Input for this task START

(* ===== verification/NormalizeParts.v ===== *)
(** * relay-general: normalization of interfaces (store/normalize/logentry.rs,
      stacktrace.rs, contexts.rs, request.rs, user_agent.rs)

    One section per source file; [NormEnv] is what they use of other packages.  The
    processor that calls them is in Normalize.v. *)

From Stdlib Require Import Ascii String.
From S2P Require Import Prelude Strings Floats Types Common Protocol Size Conversions RequestValues Filters.

Open Scope string_scope.
Open Scope Z_scope.
Open Scope list_scope.

(** A URL that was parsed: its parts, and its text without query and fragment. *)
Module Url.

Record Url := MkUrl {
  query_pairs : list (string * string);
  fragment : option string;
  path : string;
  base : string;
}.

End Url.
Notation Url := Url.Url.

(** [uaparser]: what it recognizes in a user agent. *)
Module Agent.

Record Agent := MkAgent {
  family : string;
  major : option string;
  minor : option string;
  patch : option string;
}.
Record Device := MkDevice { device_family : string; model : option string; brand : option string }.

End Agent.
Notation Agent := Agent.Agent.

Class NormEnv := {
  norm_formats :: RequestFormats;
  (** url *)
  parse_url : string -> option Url;
  (** serde_json, which reads no null, and serde_urlencoded *)
  json_from_str : string -> option Value;
  urlencoded_from : string -> option (list (string * Annotated Value));
  (** dynfmt *)
  python_format : string -> Value -> option string;
  curly_format : string -> Value -> option string;
  (** regex: the named groups of the patterns in contexts.rs, and the two groups of
      [TYPE_VALUE_RE]: a word, and what follows the colon *)
  os_windows_regex : string -> option string;
  os_macos_regex : string -> option (string * option string);
  os_uname_regex : string -> option (string * string);
  runtime_dotnet_regex : string -> option (string * string);
  type_value_regex : string -> option (string * string);
  (** uaparser *)
  parse_agent : string -> Agent;
  parse_os : string -> Agent;
  parse_device : string -> Agent.Device;
}.

(** [Option<T>::is_empty] on strings. *)
Definition opt_empty (s : option string) : bool := match s with None => true | Some s => bool_decide (s = "") end.

(** [Annotated::is_empty]: no meta data and no value, or an empty one. *)
Definition skipped {T} (empty : T -> bool) (self : Annotated T) : bool :=
  Meta.is_empty (Annotated.meta self) && match Annotated.value self with Some v => empty v | None => true end.

Definition str_empty (s : string) : bool := bool_decide (s = "").
Definition list_empty {A} (l : list A) : bool := match l with [] => true | _ => false end.

Definition value_is_empty (self : Value) : bool :=
  match self with
  | String_ v => str_empty v
  | Array v => list_empty v
  | Types.Object v => list_empty v
  | _ => false
  end.

(** [Annotated::from] of an option. *)
Definition annotated_from {T} (o : option T) : Annotated T := MkAnnotated o Meta.empty.

Section Parts.
Context {CE : ConvEnv} {NE : NormEnv}.

(** ** logentry.rs *)

Definition logentry_is_empty (self : LogEntry) : bool :=
  skipped str_empty (message self) && skipped str_empty (formatted self)
  && skipped value_is_empty (params self) && bool_decide (size (logentry_other self) = 0%nat).

Definition format_message (format : string) (params : Value) : option string :=
  if contains_char "%" format then python_format format params
  else if contains_char "{" format then curly_format format params
  else None.

Definition set_formatted (self : LogEntry) (message formatted : Annotated string) : LogEntry :=
  MkLogEntry message formatted (params self) (logentry_other self).

Definition normalize_logentry (logentry : LogEntry) (meta : Meta) : LogEntry * Meta * result ProcessingAction () :=
  if logentry_is_empty logentry then (logentry, meta, Ok ())
  else
    match Annotated.value (formatted logentry), Annotated.value (message logentry) with
    | None, None =>
        (logentry, Meta.add_error meta (error_invalid "no message present"), Err ProcessingAction.DeleteValueSoft)
    | _, _ =>
        let logentry :=
          match Annotated.value (params logentry), Annotated.value (formatted logentry),
                Annotated.value (message logentry) with
          | Some params, None, Some message_ =>
              match format_message message_ params with
              | Some text => set_formatted logentry (message logentry) (Annotated.new text)
              | None => logentry
              end
          | _, _, _ => logentry
          end in
        let logentry :=
          if bool_decide (Annotated.value (formatted logentry) = None)
             || bool_decide (Annotated.value (message logentry) = Annotated.value (formatted logentry))
          then set_formatted logentry Annotated.empty (message logentry) else logentry in
        (logentry, meta, Ok ())
    end.

(** ** stacktrace.rs *)

Definition is_url (filename : string) : bool :=
  starts_with "file:" filename || starts_with "http:" filename || starts_with "https:" filename
  || starts_with "applewebdata:" filename.

Definition set_paths (frame : Frame) (filename abs_path : Annotated string) : Frame :=
  MkFrame (function frame) (symbol frame) filename abs_path (pre_context frame) (context_line frame)
    (post_context frame) (frame_other frame).

Definition process_non_raw_frame (frame : Frame) : Frame :=
  let frame :=
    if opt_empty (Annotated.value (abs_path frame)) then set_paths frame Annotated.empty (filename frame) else frame in
  if opt_empty (Annotated.value (filename frame)) then
    match Annotated.value (abs_path frame) with
    | Some path =>
        let filename :=
          if is_url path then
            match parse_url path with
            | Some url =>
                if negb (str_empty (Url.path url)) && negb (bool_decide (Url.path url = "/"))
                then Url.path url else path
            | None => path
            end
          else path in
        set_paths frame (Annotated.new filename) (abs_path frame)
    | None => frame
    end
  else frame.

(** [process_stacktrace] *)
Definition process_frames (stacktrace : Stacktrace) : Stacktrace :=
  MkStacktrace
    (Annotated.map_value (frames stacktrace) (fmap (fun frame => Annotated.map_value frame process_non_raw_frame)))
    (stacktrace_other stacktrace).

(** ** contexts.rs *)

Definition dotnet_builds : list (string * string) :=
  [("378389", "4.5"); ("378675", "4.5.1"); ("378758", "4.5.1"); ("379893", "4.5.2"); ("393295", "4.6");
   ("393297", "4.6"); ("394254", "4.6.1"); ("394271", "4.6.1"); ("394802", "4.6.2"); ("394806", "4.6.2");
   ("460798", "4.7"); ("460805", "4.7"); ("461308", "4.7.1"); ("461310", "4.7.1"); ("461808", "4.7.2");
   ("461814", "4.7.2"); ("528040", "4.8"); ("528049", "4.8"); ("528209", "4.8"); ("528372", "4.8")].

Definition describe_runtime (runtime : RuntimeContext) : RuntimeContext :=
  if opt_empty (Annotated.value (RuntimeContext.name runtime))
     && opt_empty (Annotated.value (RuntimeContext.version runtime)) then
    match Annotated.value (RuntimeContext.raw_description runtime) ≫= runtime_dotnet_regex with
    | Some (name, version) =>
        RuntimeContext.MkRuntimeContext (Annotated.new name) (Annotated.new version) (RuntimeContext.build runtime)
          (RuntimeContext.raw_description runtime) (RuntimeContext.other runtime)
    | None => runtime
    end
  else runtime.

Definition normalize_runtime_context (runtime : RuntimeContext) : RuntimeContext :=
  let runtime := describe_runtime runtime in
  match Annotated.value (RuntimeContext.name runtime), Annotated.value (RuntimeContext.build runtime) with
  | Some name, Some build =>
      match (if starts_with ".NET Framework" name then match_str build dotnet_builds else None) with
      | Some version =>
          RuntimeContext.MkRuntimeContext (RuntimeContext.name runtime) (Annotated.new version)
            (RuntimeContext.build runtime) (RuntimeContext.raw_description runtime) (RuntimeContext.other runtime)
      | None => runtime
      end
  | _, _ => runtime
  end.

Definition normalize_os_context (os : OsContext) : OsContext :=
  match Annotated.value (OsContext.name os), Annotated.value (OsContext.version os),
        Annotated.value (OsContext.raw_description os) with
  | None, None, Some raw_description =>
      let set name version build kernel_version :=
        OsContext.MkOsContext name version build kernel_version (OsContext.raw_description os) (OsContext.other os) in
      match os_windows_regex raw_description, os_macos_regex raw_description, os_uname_regex raw_description with
      | Some version, _, _ =>
          set (Annotated.new "Windows") (Annotated.new version) (OsContext.build os) (OsContext.kernel_version os)
      | None, Some (version, build), _ =>
          set (Annotated.new "macOS") (Annotated.new version) (annotated_from build) (OsContext.kernel_version os)
      | None, None, Some (name, version) =>
          set (Annotated.new name) (OsContext.version os) (OsContext.build os) (Annotated.new version)
      | None, None, None => os
      end
  | _, _, _ => os
  end.

Definition normalize_context (context : Context) : Context :=
  match context with
  | Context.Runtime runtime => Context.Runtime (normalize_runtime_context runtime)
  | Context.Os os => Context.Os (normalize_os_context os)
  | context => context
  end.

(** ** request.rs *)

(** The three bytes of U+2026. *)
Definition ELLIPSIS : string := String (ascii_of_nat 226) (String (ascii_of_nat 128) (String (ascii_of_nat 166) "")).

Definition replace_ellipsis (url : string) : string :=
  if ends_with ELLIPSIS url then substring 0 (String.length url - String.length ELLIPSIS) url +:+ "..." else url.

(** [query_string.set_value] unless there is one already or none is found. *)
Definition backfill_query (current : Annotated (PairList string string)) (query : PairList string string)
  : Annotated (PairList string string) :=
  match Annotated.value current with
  | Some _ => current
  | None => if list_empty query then current else Annotated.set_value current (Some query)
  end.

Definition set_url_parts (request : Request) (url : Annotated string) (query_string : Annotated (PairList string string))
  (fragment : Annotated string) : Request :=
  MkRequest url (method request) (data request) query_string fragment (cookies request) (headers request)
    (env request) (inferred_content_type request) (request_other request).

(** The heuristics for URLs that do not parse: what is behind the first [#], and what
    is behind the first [?] in front of it. *)
Definition split_fragment (url : string) : string * option string :=
  match str_find "#" url with
  | Some i => (substring 0 i url, Some (str_from (S i) url))
  | None => (url, None)
  end.
Definition split_query (url : string) : string * option string :=
  match str_find "?" url with
  | Some i => (substring 0 i url, Some (str_from (S i) url))
  | None => (url, None)
  end.

Definition normalize_url (request : Request) : Request :=
  match Annotated.value (url request) with
  | None => request
  | Some url_string =>
      let url_string := replace_ellipsis url_string in
      match parse_url url_string with
      | Some parsed =>
          set_url_parts request (Annotated.set_value (url request) (Some (Url.base parsed)))
            (backfill_query (query_string request) (pairs_to_query (Url.query_pairs parsed)))
            (match Annotated.value (fragment request) with
             | Some _ => fragment request
             | None => Annotated.set_value (fragment request) (Url.fragment parsed)
             end)
      | None =>
          let '(url_string, frag) := split_fragment url_string in
          let '(url_string, query) := split_query url_string in
          set_url_parts request (Annotated.set_value (url request) (Some url_string))
            (match query with
             | Some q => if str_empty q then query_string request else backfill_query (query_string request) (query_parse q)
             | None => query_string request
             end)
            (match frag, Annotated.value (fragment request) with
             | Some f, None => if str_empty f then fragment request else Annotated.set_value (fragment request) (Some f)
             | _, _ => fragment request
             end)
      end
  end.

(** [make_ascii_uppercase] *)
Fixpoint to_ascii_uppercase (s : string) : string :=
  match s with EmptyString => EmptyString | String a s => String (ascii_upper a) (to_ascii_uppercase s) end.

Input for this task END

* **What you need to do**
Nothing but a number should be written: how many lines of the preceding listing contain "false".

* **Solution to this problem**
2